- Exercise brief: Check each line of the data, and copy those where "content" appears.

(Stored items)
(* ===== verification/ConfigLoader.v ===== *)
(** How the gateway comes by its configuration: the files that are loaded and watched
    ([gateway/config/config.go], the reload of [cmd/gateway/main.go]), and the control
    service that writes them ([config/config-loader/ctrl-loader.go]). *)
From S2P Require Export Discovery.

(** ** [crypto/sha256] *)

Module Sha256.
Definition word (z : Z) : Z := z mod 2 ^ 32.
Definition rotate (k x : Z) : Z := Z.lor (Z.shiftr x k) (word (Z.shiftl x (32 - k))).
(** The first bits of the fractional parts of cube roots of primes. *)
Definition constants : list Z :=
  [1116352408; 1899447441; 3049323471; 3921009573; 961987163; 1508970993; 2453635748; 2870763221;
   3624381080; 310598401; 607225278; 1426881987; 1925078388; 2162078206; 2614888103; 3248222580;
   3835390401; 4022224774; 264347078; 604807628; 770255983; 1249150122; 1555081692; 1996064986;
   2554220882; 2821834349; 2952996808; 3210313671; 3336571891; 3584528711; 113926993; 338241895;
   666307205; 773529912; 1294757372; 1396182291; 1695183700; 1986661051; 2177026350; 2456956037;
   2730485921; 2820302411; 3259730800; 3345764771; 3516065817; 3600352804; 4094571909; 275423344;
   430227734; 506948616; 659060556; 883997877; 958139571; 1322822218; 1537002063; 1747873779;
   1955562222; 2024104815; 2227730452; 2361852424; 2428436474; 2756734187; 3204031479; 3329325298].
Definition xor3 (a b c : Z) : Z := Z.lxor (Z.lxor a b) c.
Definition nth_word (l : list Z) (i : nat) : Z := default 0 (l !! i).

(** The schedule, latest word first. *)
Fixpoint extend (n : nat) (ws : list Z) : list Z :=
  match n with
  | O => ws
  | S n =>
      let w15 := nth_word ws 14 in let w2 := nth_word ws 1 in
      let s0 := xor3 (rotate 7 w15) (rotate 18 w15) (Z.shiftr w15 3) in
      let s1 := xor3 (rotate 17 w2) (rotate 19 w2) (Z.shiftr w2 10) in
      extend n (word (nth_word ws 15 + s0 + nth_word ws 6 + s1) :: ws)
  end.
Definition sha_step (st : list Z) (kw : Z * Z) : list Z :=
  match st with
  | [a; b; c; d; e; f; g; h] =>
      let t1 := h + xor3 (rotate 6 e) (rotate 11 e) (rotate 25 e)
                + Z.lxor (Z.land e f) (Z.land (2 ^ 32 - 1 - e) g) + kw.1 + kw.2 in
      let t2 := xor3 (rotate 2 a) (rotate 13 a) (rotate 22 a)
                + xor3 (Z.land a b) (Z.land a c) (Z.land b c) in
      [word (t1 + t2); a; b; c; word (d + t1); e; f; g]
  | _ => st
  end.
Definition sha_block (st block : list Z) : list Z :=
  zip_with (fun x y => word (x + y)) st (foldl sha_step st (zip constants (rev (extend 48 (rev block))))).

Fixpoint big_endian (l : list Z) : list Z :=
  match l with
  | a :: b :: c :: d :: l => (d + 256 * (c + 256 * (b + 256 * a))) :: big_endian l
  | _ => []
  end.
Definition word_bytes (w : Z) : list Z := map (fun k => Z.shiftr w (8 * k) mod 256) [3; 2; 1; 0].
Definition padded (l : list Z) : list Z :=
  let n := Z.of_nat (length l) in
  l ++ [128] ++ replicate (Z.to_nat ((55 - n) mod 64)) 0
    ++ word_bytes (word (Z.shiftr (8 * n) 32)) ++ word_bytes (word (8 * n)).
(** [sha256sum]: the digest in hexadecimal digits. *)
Definition sha256sum (s : string) : string :=
  let ws := big_endian (padded (codes s)) in
  Md5.hex_text (concat (map word_bytes (foldl sha_block
    [1779033703; 3144134277; 1013904242; 2773480762; 1359893119; 2600822924; 528734635; 1541459225]
    (Md5.blocks (length ws) ws)))).

(** Two of the digests in FIPS 180. *)
Example sha_abc : sha256sum "abc" = "ba7816bf8f01cfea414140de5dae2223b00361a396177a9cb410ff61f20015ad".
Proof. vm_compute. reflexivity. Qed.
Example sha_two_blocks : sha256sum "abcdbcdecdefdefgefghfghighijhijkijkljklmklmnlmnomnopnopq" =
  "248d6a61d20638b8e5c026930c3e6039a33ce45964ff2167f6ecedd419db06c1".
Proof. vm_compute. reflexivity. Qed.
End Sha256.
Import Sha256(sha256sum).

(** ** Files *)

(** [path.Clean], [path.Join] and [filepath.Ext]. *)
Fixpoint clean_relative (done : list string) (segs : list string) : list string :=
  match segs with
  | [] => rev done
  | s :: segs =>
      if decide (s = "" \/ s = ".") then clean_relative done segs
      else if decide (s = ".." /\ done <> [] /\ head done <> Some "..") then clean_relative (tail done) segs
      else clean_relative (s :: done) segs
  end.
Definition Clean (p : string) : string :=
  if has_prefix p "/" then clean_rooted p
  else let q := join "/" (clean_relative [] (split_by slash p)) in if decide (q = "") then "." else q.
Definition Join (a b : string) : string :=
  match where_ (fun s => negb (bool_decide (s = ""))) [a; b] with [] => "" | l => Clean (join "/" l) end.
Definition Ext (name : string) : string :=
  let base := default ([], codes name) (Url.cut_last 47 (codes name)) in
  match Url.cut_last 46 base.2 with Some r => "." +:+ bytes_string r.2 | None => "" end.

Record disk := Disk { dk_files : gmap string string; dk_dirs : gset string }.

(** Names in increasing order. *)
Definition name_le (x y : string) : Prop := string_lt y x = false.
#[export] Instance name_le_dec x y : Decision (name_le x y).
Proof. unfold name_le. apply _. Defined.
Definition in_dir (dir path : string) : option string :=
  let prefix := dir +:+ "/" in
  if has_prefix path prefix then
    let name := trim_prefix path prefix in
    if contains name "/" || bool_decide (name = "") then None else Some name
  else None.
(** [os.ReadDir]: the names with whether they are directories. *)
Definition list_dir (dir : string) (d : disk) : list (string * bool) :=
  let files := omap (in_dir dir) (map fst (map_to_list (dk_files d))) in
  let dirs := omap (in_dir dir) (elements (dk_dirs d)) in
  merge_sort (fun x y => name_le x.1 y.1) (map (fun n => (n, false)) files ++ map (fun n => (n, true)) dirs).

(** What the configuration is written in: YAML, and the messages of [protojson]. *)
Class ConfigFormat := {
  JSONToYAML : string -> option string;
  parse_gateway : string -> option GatewayCfg;
  parse_priority : string -> option (list Endpoint)
}.
Definition yaml_error : goerr := Driver "yaml".

(** ** State *)

(** [lastHash] is nil when the priority files could not be read. *)
Record FileLoader := mkFileLoader {
  fl_confPath : string; fl_priorityDirectory : string; fl_confSHA256 : string;
  fl_priorityConfigHash : option (gmap string string) }.
Record CtrlConfigLoader := mkCtrlLoader {
  ct_ctrlService : list string; ct_ctrlServiceIdx : nat; ct_nextCtrlService : bool;
  ct_dstPath : string; ct_dstPriorityConfigDir : string; ct_advertiseName : string; ct_advertiseAddr : string;
  ct_lastVersion : string; ct_lastPriorityVersion : option (gmap string string) }.
(** [cw_running]: the configuration that the proxy serves. *)
Record config_world := ConfigWorld {
  cw_disk : disk; cw_loader : FileLoader; cw_ctrl : CtrlConfigLoader; cw_features : gmap string bool;
  cw_running : option GatewayCfg }.
Definition FM : Type -> Type := M config_world.

Definition put_disk (d : disk) (s : config_world) : config_world :=
  ConfigWorld d (cw_loader s) (cw_ctrl s) (cw_features s) (cw_running s).
Definition put_loader (l : FileLoader) (s : config_world) : config_world :=
  ConfigWorld (cw_disk s) l (cw_ctrl s) (cw_features s) (cw_running s).
Definition put_ctrl (c : CtrlConfigLoader) (s : config_world) : config_world :=
  ConfigWorld (cw_disk s) (cw_loader s) c (cw_features s) (cw_running s).
Definition put_features (m : gmap string bool) (s : config_world) : config_world :=
  ConfigWorld (cw_disk s) (cw_loader s) (cw_ctrl s) m (cw_running s).
Definition put_running (c : GatewayCfg) (s : config_world) : config_world :=
  ConfigWorld (cw_disk s) (cw_loader s) (cw_ctrl s) (cw_features s) (Some c).

(** ** The calls of package [os] *)

Definition missing (path : string) : goerr := ErrorText (path +:+ ": no such file or directory").
Definition or_error {A} (e : goerr) (o : option A) : FM A := match o with Some a => mret a | None => throw e end.
Definition ReadFile (path : string) : FM string :=
  r ← query (fun s => dk_files (cw_disk s) !! path); or_error (missing path) r.
Definition ReadDir (dir : string) : FM (list (string * bool)) :=
  r ← query (fun s => if decide (dir ∈ dk_dirs (cw_disk s)) then Some (list_dir dir (cw_disk s)) else None);
  or_error (missing dir) r.
Definition write_file (path content : string) (d : disk) : disk := Disk (<[path := content]> (dk_files d)) (dk_dirs d).
Definition remove_file (path : string) (d : disk) : disk := Disk (delete path (dk_files d)) (dk_dirs d).
Definition WriteFile (path content : string) : FM () :=
  exec (fun s => ((), put_disk (write_file path content (cw_disk s)) s)).
Definition Rename (old new : string) : FM () :=
  r ← exec (fun s =>
    match dk_files (cw_disk s) !! old with
    | Some content => (Some (), put_disk (write_file new content (remove_file old (cw_disk s))) s)
    | None => (None, s)
    end);
  or_error (missing old) r.
Definition Remove (path : string) : FM () :=
  r ← exec (fun s =>
    match dk_files (cw_disk s) !! path with
    | Some _ => (Some (), put_disk (remove_file path (cw_disk s)) s)
    | None => (None, s)
    end);
  or_error (missing path) r.
Definition MkdirAll (dir : string) : FM () :=
  exec (fun s => ((), put_disk (Disk (dk_files (cw_disk s)) ({[dir]} ∪ dk_dirs (cw_disk s))) s)).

- Solution to the exercise:
Definition write_file (path content : string) (d : disk) : disk := Disk (<[path := content]> (dk_files d)) (dk_dirs d).
Definition WriteFile (path content : string) : FM () :=
  exec (fun s => ((), put_disk (write_file path content (cw_disk s)) s)).
    | Some content => (Some (), put_disk (write_file new content (remove_file old (cw_disk s))) s)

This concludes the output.